● **Problem to solve**: Transcribe the entire listing, keeping each word as it is.
◇ ◇ ◇ ◇ ◇
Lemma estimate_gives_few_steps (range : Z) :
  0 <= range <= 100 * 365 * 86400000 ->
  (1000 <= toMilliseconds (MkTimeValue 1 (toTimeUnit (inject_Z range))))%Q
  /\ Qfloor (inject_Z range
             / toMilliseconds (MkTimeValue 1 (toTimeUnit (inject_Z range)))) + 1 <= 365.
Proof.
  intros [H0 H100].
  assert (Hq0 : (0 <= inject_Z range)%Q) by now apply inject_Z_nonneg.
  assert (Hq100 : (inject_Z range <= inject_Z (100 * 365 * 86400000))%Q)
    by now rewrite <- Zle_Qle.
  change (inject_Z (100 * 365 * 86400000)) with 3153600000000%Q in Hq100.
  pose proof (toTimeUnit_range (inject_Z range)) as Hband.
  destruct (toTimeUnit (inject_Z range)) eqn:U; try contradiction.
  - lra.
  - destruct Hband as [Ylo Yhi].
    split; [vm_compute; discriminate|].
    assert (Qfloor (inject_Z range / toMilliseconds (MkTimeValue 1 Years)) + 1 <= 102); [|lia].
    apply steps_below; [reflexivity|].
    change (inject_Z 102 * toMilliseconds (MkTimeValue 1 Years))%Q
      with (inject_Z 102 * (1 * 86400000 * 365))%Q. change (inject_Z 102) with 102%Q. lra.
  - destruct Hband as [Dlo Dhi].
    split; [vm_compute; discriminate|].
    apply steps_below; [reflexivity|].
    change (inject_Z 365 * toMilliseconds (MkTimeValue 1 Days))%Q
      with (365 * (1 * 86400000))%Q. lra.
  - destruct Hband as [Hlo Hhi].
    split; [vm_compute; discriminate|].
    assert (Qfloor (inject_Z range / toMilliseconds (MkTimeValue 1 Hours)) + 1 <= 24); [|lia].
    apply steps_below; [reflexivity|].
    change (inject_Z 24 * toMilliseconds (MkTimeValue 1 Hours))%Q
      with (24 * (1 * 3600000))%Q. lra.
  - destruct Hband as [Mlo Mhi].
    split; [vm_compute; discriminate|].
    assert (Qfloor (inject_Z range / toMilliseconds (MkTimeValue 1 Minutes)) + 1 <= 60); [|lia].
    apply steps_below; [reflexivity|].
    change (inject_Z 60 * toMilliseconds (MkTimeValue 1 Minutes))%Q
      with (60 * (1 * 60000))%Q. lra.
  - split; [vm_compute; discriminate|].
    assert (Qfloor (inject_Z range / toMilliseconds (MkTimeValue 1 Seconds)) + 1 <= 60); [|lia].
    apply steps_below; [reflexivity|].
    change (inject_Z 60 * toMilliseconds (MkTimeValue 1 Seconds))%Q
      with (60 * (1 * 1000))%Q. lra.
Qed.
◇ ◇ ◇ ◇ ◇
● **Completed exercise**:
Lemma estimate_gives_few_steps (range : Z) :
  0 <= range <= 100 * 365 * 86400000 ->
  (1000 <= toMilliseconds (MkTimeValue 1 (toTimeUnit (inject_Z range))))%Q
  /\ Qfloor (inject_Z range
             / toMilliseconds (MkTimeValue 1 (toTimeUnit (inject_Z range)))) + 1 <= 365.
Proof.
  intros [H0 H100].
  assert (Hq0 : (0 <= inject_Z range)%Q) by now apply inject_Z_nonneg.
  assert (Hq100 : (inject_Z range <= inject_Z (100 * 365 * 86400000))%Q)
    by now rewrite <- Zle_Qle.
  change (inject_Z (100 * 365 * 86400000)) with 3153600000000%Q in Hq100.
  pose proof (toTimeUnit_range (inject_Z range)) as Hband.
  destruct (toTimeUnit (inject_Z range)) eqn:U; try contradiction.
  - lra.
  - destruct Hband as [Ylo Yhi].
    split; [vm_compute; discriminate|].
    assert (Qfloor (inject_Z range / toMilliseconds (MkTimeValue 1 Years)) + 1 <= 102); [|lia].
    apply steps_below; [reflexivity|].
    change (inject_Z 102 * toMilliseconds (MkTimeValue 1 Years))%Q
      with (inject_Z 102 * (1 * 86400000 * 365))%Q. change (inject_Z 102) with 102%Q. lra.
  - destruct Hband as [Dlo Dhi].
    split; [vm_compute; discriminate|].
    apply steps_below; [reflexivity|].
    change (inject_Z 365 * toMilliseconds (MkTimeValue 1 Days))%Q
      with (365 * (1 * 86400000))%Q. lra.
  - destruct Hband as [Hlo Hhi].
    split; [vm_compute; discriminate|].
    assert (Qfloor (inject_Z range / toMilliseconds (MkTimeValue 1 Hours)) + 1 <= 24); [|lia].
    apply steps_below; [reflexivity|].
    change (inject_Z 24 * toMilliseconds (MkTimeValue 1 Hours))%Q
      with (24 * (1 * 3600000))%Q. lra.
  - destruct Hband as [Mlo Mhi].
    split; [vm_compute; discriminate|].
    assert (Qfloor (inject_Z range / toMilliseconds (MkTimeValue 1 Minutes)) + 1 <= 60); [|lia].
    apply steps_below; [reflexivity|].
    change (inject_Z 60 * toMilliseconds (MkTimeValue 1 Minutes))%Q
      with (60 * (1 * 60000))%Q. lra.
  - split; [vm_compute; discriminate|].
    assert (Qfloor (inject_Z range / toMilliseconds (MkTimeValue 1 Seconds)) + 1 <= 60); [|lia].
    apply steps_below; [reflexivity|].
    change (inject_Z 60 * toMilliseconds (MkTimeValue 1 Seconds))%Q
      with (60 * (1 * 1000))%Q. lra.
Qed.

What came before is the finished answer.